Evidence for Low-Valent Electronic Configurations in Iron–Sulfur Clusters
Alexandra C. Brown, Niklas B. Thompson, Daniel L. M. Suess
Abstract
Although biological iron–sulfur (Fe–S) clusters perform some of the most difficult redox reactions in nature, they are thought to be composed exclusively of Fe2+ and Fe3+ ions, as well as mixed-valent pairs with average oxidation states of Fe2.5+. We herein show that Fe–S clusters formally composed of these valences can access a wider range of electronic configurations─in particular, those featuring low-valent Fe1+ centers.

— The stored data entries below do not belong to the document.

(* ===== verification/Plan.v ===== *)
(** * Plan mutations

    Models [apply_mutations] of [src/crates/context-scheduler-core/src/runtime.rs]
    and [apply_kernel_mutations] of
    [src/crates/context-kernel-mechanism/src/reactive_runtime.rs].  The two run
    the same loop over two step types, so the loop is written once against the
    class [PlanStep].  The code keeps the plan as a [HashMap] and an order
    vector; the reference [plan_mutate] works on the list of steps. *)

From S2P Require Export Scheduler.

(** What the mutation loop needs of a step. *)
Class PlanStep (S : Type) : Type := {
  ps_id : S → string;
  ps_deps : S → list string;
  ps_set_deps : list string → S → S;
  ps_id_set ds s : ps_id (ps_set_deps ds s) = ps_id s;
  ps_deps_set ds s : ps_deps (ps_set_deps ds s) = ds
}.

Definition set_depends_on (ds : list string) (s : ScheduleStep) : ScheduleStep :=
  {| step_id := step_id s; target := target s; depends_on := ds; estimate := estimate s |}.

#[export] Program Instance schedule_step_plan : PlanStep ScheduleStep :=
  {| ps_id := step_id; ps_deps := depends_on; ps_set_deps := set_depends_on |}.
Solve Obligations with done.

Inductive PlanMutation (S : Type) : Type :=
| Cancel (step_id reason : string)
| Replace (step : S) (reason : string)
| Append (step : S) (reason : string).
Arguments Cancel {S} step_id reason.
Arguments Replace {S} step reason.
Arguments Append {S} step reason.

Definition ScheduleMutation : Type := PlanMutation ScheduleStep.

Record AppliedMutation : Type := mkAppliedMutation { am_kind : string; am_step_id : string; am_reason : string }.

Record PlanState (S : Type) : Type := mkPlanState {
  by_id : gmap string S;
  order : list string;
  applied : list AppliedMutation
}.
Arguments mkPlanState {S}.
Arguments by_id {S}.
Arguments order {S}.
Arguments applied {S}.

Section Mutations.
Context {S : Type} `{PlanStep S}.
Implicit Types (l : list S) (s : S) (st : PlanState S).

(** [step.depends_on.retain(|d| d != dep)]. *)
Definition retain_deps (dep : string) (s : S) : S :=
  ps_set_deps (filter (λ d, d ≠ dep) (ps_deps s)) s.

Definition initial_plan (l : list S) : PlanState S :=
  {| by_id := foldl (λ acc s, <[ps_id s := s]> acc) ∅ l; order := ps_id <$> l; applied := [] |}.

(** One turn of the loop over the mutations. *)
Definition apply_mutation (st : PlanState S) (m : PlanMutation S) : PlanState S :=
  match m with
  | Cancel id reason =>
      match by_id st !! id with
      | Some _ =>
          {| by_id := retain_deps id <$> delete id (by_id st);
             order := filter (λ c, c ≠ id) (order st);
             applied := applied st ++ [mkAppliedMutation "cancel" id reason] |}
      | None => st
      end
  | Replace step reason =>
      match by_id st !! ps_id step with
      | Some _ =>
          {| by_id := <[ps_id step := step]> (by_id st); order := order st;
             applied := applied st ++ [mkAppliedMutation "replace" (ps_id step) reason] |}
      | None => st
      end
  | Append step reason =>
      match by_id st !! ps_id step with
      | Some _ => st
      | None =>
          {| by_id := <[ps_id step := step]> (by_id st); order := order st ++ [ps_id step];
             applied := applied st ++ [mkAppliedMutation "append" (ps_id step) reason] |}
      end
  end.

(** [order.into_iter().filter_map(|id| by_id.remove(&id))]. *)
Fixpoint drain_order (ord : list string) (by_id : gmap string S) : list S :=
  match ord with
  | [] => []
  | id :: ord =>
      match by_id !! id with
      | Some s => s :: drain_order ord (delete id by_id)
      | None => drain_order ord by_id
      end
  end.

Definition plan_result (st : PlanState S) : list S := drain_order (order st) (by_id st).

(** *** The reference: a plan is the list of its steps *)

Definition plan_ids (l : list S) : list string := ps_id <$> l.

Definition plan_mutate (l : list S) (m : PlanMutation S) : list S :=
  match m with
  | Cancel id _ =>
      if decide (id ∈ plan_ids l) then retain_deps id <$> filter (λ s, ps_id s ≠ id) l else l
  | Replace step _ => (λ s, if decide (ps_id s = ps_id step) then step else s) <$> l
  | Append step _ => if decide (ps_id step ∈ plan_ids l) then l else l ++ [step]
  end.

(** Which mutations take effect. *)
Definition plan_applied (l : list S) (m : PlanMutation S) : list AppliedMutation :=
  match m with
  | Cancel id reason => if decide (id ∈ plan_ids l) then [mkAppliedMutation "cancel" id reason] else []
  | Replace step reason =>
      if decide (ps_id step ∈ plan_ids l) then [mkAppliedMutation "replace" (ps_id step) reason] else []
  | Append step reason =>
      if decide (ps_id step ∈ plan_ids l) then [] else [mkAppliedMutation "append" (ps_id step) reason]
  end.

Fixpoint plan_applied_all (l : list S) (ms : list (PlanMutation S)) : list AppliedMutation :=
  match ms with
  | [] => []
  | m :: ms => plan_applied l m ++ plan_applied_all (plan_mutate l m) ms
  end.

(** *** The refinement *)

Record plan_rep (st : PlanState S) (l : list S) : Prop := {
  pr_order : order st = plan_ids l;
  pr_nodup : NoDup (plan_ids l);
  pr_in s : s ∈ l → by_id st !! ps_id s = Some s;
  pr_out c : c ∉ plan_ids l → by_id st !! c = None
}.

Lemma elem_of_plan_ids l c : c ∈ plan_ids l ↔ ∃ s, s ∈ l ∧ ps_id s = c.
Proof. unfold plan_ids. rewrite list_elem_of_fmap. naive_solver. Qed.

Lemma plan_id_inj l s s' : NoDup (plan_ids l) → s ∈ l → s' ∈ l → ps_id s = ps_id s' → s = s'.
Proof.
  intros Hnd [i Hi]%list_elem_of_lookup [j Hj]%list_elem_of_lookup Heq.
  assert (i = j) as ->; [|congruence].
  apply (NoDup_lookup (plan_ids l) i j (ps_id s) Hnd); unfold plan_ids; rewrite list_lookup_fmap.
  - by rewrite Hi.
  - rewrite Hj. simpl. congruence.
Qed.

Lemma plan_lookup st l c : plan_rep st l → is_Some (by_id st !! c) ↔ c ∈ plan_ids l.
Proof.
  intros [Ho Hnd Hin Hout]. destruct (decide (c ∈ plan_ids l)) as [Hc|Hc].
  - split; [done|]. intros _. apply elem_of_plan_ids in Hc as (s & Hs & <-). rewrite Hin; eauto.
  - rewrite Hout by done. split; [by intros [? ?]|done].
Qed.

Lemma collect_by_id l (acc : gmap string S) :
  NoDup (plan_ids l) →
  (∀ c, c ∉ plan_ids l → foldl (λ acc s, <[ps_id s := s]> acc) acc l !! c = acc !! c) ∧
  (∀ s, s ∈ l → foldl (λ acc s, <[ps_id s := s]> acc) acc l !! ps_id s = Some s).
Proof.
  unfold plan_ids. revert acc. induction l as [|s l IH]; intros acc Hnd.
  { split; [done|]. by intros s ?%elem_of_nil. }
  rewrite fmap_cons in *. apply NoDup_cons in Hnd as [Hni Hnd].
  destruct (IH (<[ps_id s := s]> acc) Hnd) as [Hout Hin]. simpl. split.
  - intros c [Hne Hn]%not_elem_of_cons. rewrite Hout by done. by rewrite lookup_insert_ne.
  - intros s' [->|Hs']%elem_of_cons; [|auto]. rewrite Hout by done. by rewrite lookup_insert_eq.
Qed.

Lemma initial_plan_rep l : NoDup (plan_ids l) → plan_rep (initial_plan l) l.
Proof.
  intros Hnd. destruct (collect_by_id l ∅ Hnd) as [Hout Hin]. split; [done..|].
  intros c Hc. simpl. rewrite Hout by done. apply lookup_empty.
Qed.

Lemma retain_deps_id id s : ps_id (retain_deps id s) = ps_id s.
Proof. apply ps_id_set. Qed.

Lemma plan_ids_retain id l : plan_ids (retain_deps id <$> l) = plan_ids l.
Proof.
  unfold plan_ids. rewrite <- list_fmap_compose. apply list_fmap_ext. intros ? s _.
  unfold compose, retain_deps. by rewrite ps_id_set.
Qed.

Lemma plan_ids_filter id l : plan_ids (filter (λ s, ps_id s ≠ id) l) = filter (λ c, c ≠ id) (plan_ids l).
Proof.
  unfold plan_ids. induction l as [|s l IH]; [done|]. rewrite fmap_cons, !filter_cons.
  case_decide; [rewrite fmap_cons|]; by rewrite IH.
Qed.

Lemma plan_ids_replace step l :
  plan_ids ((λ s, if decide (ps_id s = ps_id step) then step else s) <$> l) = plan_ids l.
Proof.
  unfold plan_ids. rewrite <- list_fmap_compose. apply list_fmap_ext. intros ? s _. simpl.
  by case_decide.
Qed.

Lemma apply_mutation_rep st l mu :
  plan_rep st l →
  plan_rep (apply_mutation st mu) (plan_mutate l mu) ∧
  applied (apply_mutation st mu) = applied st ++ plan_applied l mu.
Proof.
  intros Hrep. pose proof (λ c, plan_lookup st l c Hrep) as Hlk. destruct Hrep as [Ho Hnd Hin Hout].
  destruct mu as [id r|step r|step r]; simpl.
  - specialize (Hlk id). destruct (by_id st !! id) as [s0|] eqn:E.
    + rewrite !decide_True by (apply Hlk; eauto). split; [|done]. split; simpl.
      * by rewrite plan_ids_retain, plan_ids_filter, Ho.
      * rewrite plan_ids_retain, plan_ids_filter. by apply NoDup_filter.
      * intros s Hs. apply list_elem_of_fmap in Hs as (s' & -> & [Hne Hs']%list_elem_of_filter).
        rewrite lookup_fmap, retain_deps_id, lookup_delete_ne by done. by rewrite Hin.
      * intros c. rewrite plan_ids_retain, plan_ids_filter, lookup_fmap, list_elem_of_filter. intros Hc.
        destruct (decide (c = id)) as [->|Hne]; [by rewrite lookup_delete_eq|].
        rewrite lookup_delete_ne by done. rewrite Hout; tauto.
    + rewrite !decide_False by (rewrite <- Hlk; by intros [? ?]). split; [done|]. by rewrite app_nil_r.
  - specialize (Hlk (ps_id step)). destruct (by_id st !! ps_id step) as [s0|] eqn:E.
    + rewrite decide_True by (apply Hlk; eauto). split; [|done]. split; simpl.
      * by rewrite plan_ids_replace.
      * by rewrite plan_ids_replace.
      * intros s Hs. apply list_elem_of_fmap in Hs as (s' & -> & Hs').
        case_decide as Hd; [by rewrite lookup_insert_eq|]. rewrite lookup_insert_ne; auto.
      * intros c. rewrite plan_ids_replace. intros Hc. rewrite lookup_insert_ne; [auto|].
        intros <-. apply Hc, Hlk. eauto.
    + assert (ps_id step ∉ plan_ids l) as Hni by (rewrite <- Hlk; by intros [? ?]).
      rewrite decide_False by done. rewrite app_nil_r. split; [|done].
      replace ((λ s, _) <$> l) with l; [done|]. symmetry. rewrite <- list_fmap_id.
      apply list_fmap_ext. intros i s Hs. rewrite decide_False; [done|]. intros Heq. apply Hni.
      rewrite <- Heq. apply list_elem_of_fmap_2. by eapply list_elem_of_lookup_2.
  - specialize (Hlk (ps_id step)). destruct (by_id st !! ps_id step) as [s0|] eqn:E.
    + rewrite !decide_True by (apply Hlk; eauto). split; [done|]. by rewrite app_nil_r.
    + assert (ps_id step ∉ plan_ids l) as Hni by (rewrite <- Hlk; by intros [? ?]).
      rewrite !decide_False by done. split; [|done]. split; simpl.
      * unfold plan_ids. by rewrite fmap_app, Ho.
      * unfold plan_ids. rewrite fmap_app. apply NoDup_app. split_and!; [done| |apply NoDup_singleton].
        intros c Hc ->%list_elem_of_singleton. done.
      * intros s [Hs| ->%list_elem_of_singleton]%elem_of_app; [|by rewrite lookup_insert_eq].
        rewrite lookup_insert_ne; [auto|]. intros Heq. apply Hni. rewrite Heq. by apply list_elem_of_fmap_2.
      * intros c. unfold plan_ids. rewrite fmap_app, not_elem_of_app. intros [Hc Hne].
        rewrite lookup_insert_ne; [auto|]. intros <-. apply Hne. left.
Qed.

Lemma apply_mutations_rep st l ms :
  plan_rep st l →
  plan_rep (foldl apply_mutation st ms) (foldl plan_mutate l ms) ∧
  applied (foldl apply_mutation st ms) = applied st ++ plan_applied_all l ms.
Proof.
  revert st l. induction ms as [|mu ms IH]; intros st l Hrep; simpl; [by rewrite app_nil_r|].
  destruct (apply_mutation_rep st l mu Hrep) as [Hrep' Ha].
  destruct (IH _ _ Hrep') as [? Ha']. split; [done|]. by rewrite Ha', Ha, <- app_assoc.
Qed.

Lemma drain_order_rep l (ids0 : gmap string S) :
  NoDup (plan_ids l) → (∀ s, s ∈ l → ids0 !! ps_id s = Some s) → drain_order (plan_ids l) ids0 = l.
Proof.
  unfold plan_ids. revert ids0. induction l as [|s l IH]; intros ids0 Hnd Hin; [done|].
  rewrite fmap_cons in *. apply NoDup_cons in Hnd as [Hni Hnd]. simpl. rewrite Hin by left. f_equal.
  apply IH; [done|]. intros s' Hs'. rewrite lookup_delete_ne; [apply Hin; by right|].
  intros Heq. apply Hni. rewrite Heq. by apply list_elem_of_fmap_2.
Qed.

(** The loop computes the reference plan. *)
Lemma plan_result_spec l ms :
  NoDup (plan_ids l) → plan_result (foldl apply_mutation (initial_plan l) ms) = foldl plan_mutate l ms.
Proof.
  intros Hnd. destruct (apply_mutations_rep _ _ ms (initial_plan_rep l Hnd)) as [[Ho Hnd' Hin _] _].
  unfold plan_result. rewrite Ho. by apply drain_order_rep.
Qed.
End Mutations.

(** ** [apply_mutations] of the scheduler *)

Record MutationResult : Type := mkMutationResult {
  mr_steps : list ScheduleStep;
  mr_applied : list AppliedMutation
}.

Definition apply_mutations (steps : list ScheduleStep) (mutations : list ScheduleMutation)
    : option (result ScheduleError MutationResult) :=
  match validate_request (mkScheduleRequest steps default_budget) with
  | Err e => Some (Err e)
  | Ok _ =>
      let st := foldl apply_mutation (initial_plan steps) mutations in
      let result_steps := plan_result st in
      match validate_request (mkScheduleRequest result_steps default_budget) with
      | Err e => Some (Err e)
      | Ok _ =>
          topo ← topological_order result_steps;
          Some (_ ← topo; Ok (mkMutationResult result_steps (applied st)))
      end
  end.

Section ApplyMutations.
Implicit Types (l : list ScheduleStep) (ms : list ScheduleMutation).

Lemma validate_steps_spec l u : validate_request (mkScheduleRequest l default_budget) = Ok u ↔ well_formed l.
Proof. exact (validate_request_spec (mkScheduleRequest l default_budget) u). Qed.

Lemma validate_steps_dec l :
  (∃ u, validate_request (mkScheduleRequest l default_budget) = Ok u ∧ well_formed l) ∨
  (∃ e, validate_request (mkScheduleRequest l default_budget) = Err e ∧ ¬ well_formed l).
Proof.
  destruct (validate_request (mkScheduleRequest l default_budget)) as [u|e] eqn:E.
  - left. exists u. split; [done|]. by apply validate_steps_spec in E.
  - right. exists e. split; [done|]. intros Hwf. apply (validate_steps_spec l ()) in Hwf. congruence.
Qed.

Lemma plan_ids_schedule l : plan_ids l = ids l.
Proof. done. Qed.

Lemma apply_mutations_applied l ms :
  NoDup (ids l) → applied (foldl apply_mutation (initial_plan l) ms) = plan_applied_all l ms.
Proof.
  intros Hnd. pose proof (initial_plan_rep (S:=ScheduleStep) l Hnd) as Hrep.
  by destruct (apply_mutations_rep _ _ ms Hrep) as [_ ->].
Qed.

Lemma apply_mutations_total l ms :
  well_formed l →
  let l' := foldl plan_mutate l ms in
  (well_formed l' ∧ (∃ out, valid_order l' out) ∧
     apply_mutations l ms = Some (Ok (mkMutationResult l' (plan_applied_all l ms)))) ∨
  (well_formed l' ∧ (∀ out, ¬ valid_order l' out) ∧ apply_mutations l ms = Some (Err DependencyCycle)) ∨
  (¬ well_formed l' ∧ ∃ e, apply_mutations l ms = Some (Err e)).
Proof.
  intros Hwf l'. pose proof Hwf as [Hnd _ _]. unfold apply_mutations.
  destruct (validate_steps_dec l) as [(u & -> & _)|(e & _ & Hn)]; [|done].
  cbv zeta. rewrite plan_result_spec, apply_mutations_applied by done. fold l'.
  destruct (validate_steps_dec l') as [(u' & -> & Hwf')|(e & -> & Hn)]; [|right; right; eauto].
  destruct Hwf' as [Hnd' Hb' Hk']. destruct (topological_order_total l' Hnd' Hk') as [(out & -> & Hv)|[-> Hn]].
  - left. eauto 10 using Build_well_formed.
  - right. left. done.
Qed.
End ApplyMutations.

(** C35: apply_mutations, which works on a hash map and an order vector, returns a plan
    exactly when the plan before and the list-level result of the mutations after are
    well-formed and orderable, and then it returns that list and the mutations that took
    effect. *)
Theorem apply_mutations_correct (l : list ScheduleStep) (ms : list ScheduleMutation) (res : MutationResult) :
  apply_mutations l ms = Some (Ok res) ↔
  well_formed l ∧ well_formed (foldl plan_mutate l ms) ∧
  (∃ out, valid_order (foldl plan_mutate l ms) out) ∧
  res = mkMutationResult (foldl plan_mutate l ms) (plan_applied_all l ms).
Proof.
  destruct (validate_steps_dec l) as [(u & E & Hwf)|(e & E & Hn)].
  - destruct (apply_mutations_total l ms Hwf) as [(? & ? & ->)|[(? & Hno & ->)|(? & e & ->)]]; naive_solver.
  - unfold apply_mutations. rewrite E. naive_solver.
Qed.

We demonstrate that CO binding to a synthetic [Fe4S4]0 cluster supported by N-heterocyclic carbene ligands induces the generation of Fe1+ centers via intracluster electron transfer, wherein a neighboring pair of Fe2+ sites reduces the CO-bound site to a low-valent Fe1+ state. Similarly, CO binding to an [Fe4S4]+ cluster induces electron delocalization with a neighboring Fe site to form a mixed-valent Fe1.5+Fe2.5+ pair in which the CO-bound site adopts partial low-valent character. These low-valent configurations engender remarkable C–O bond activation without having to traverse highly negative and physiologically inaccessible [Fe4S4]0/[Fe4S4]− redox couples.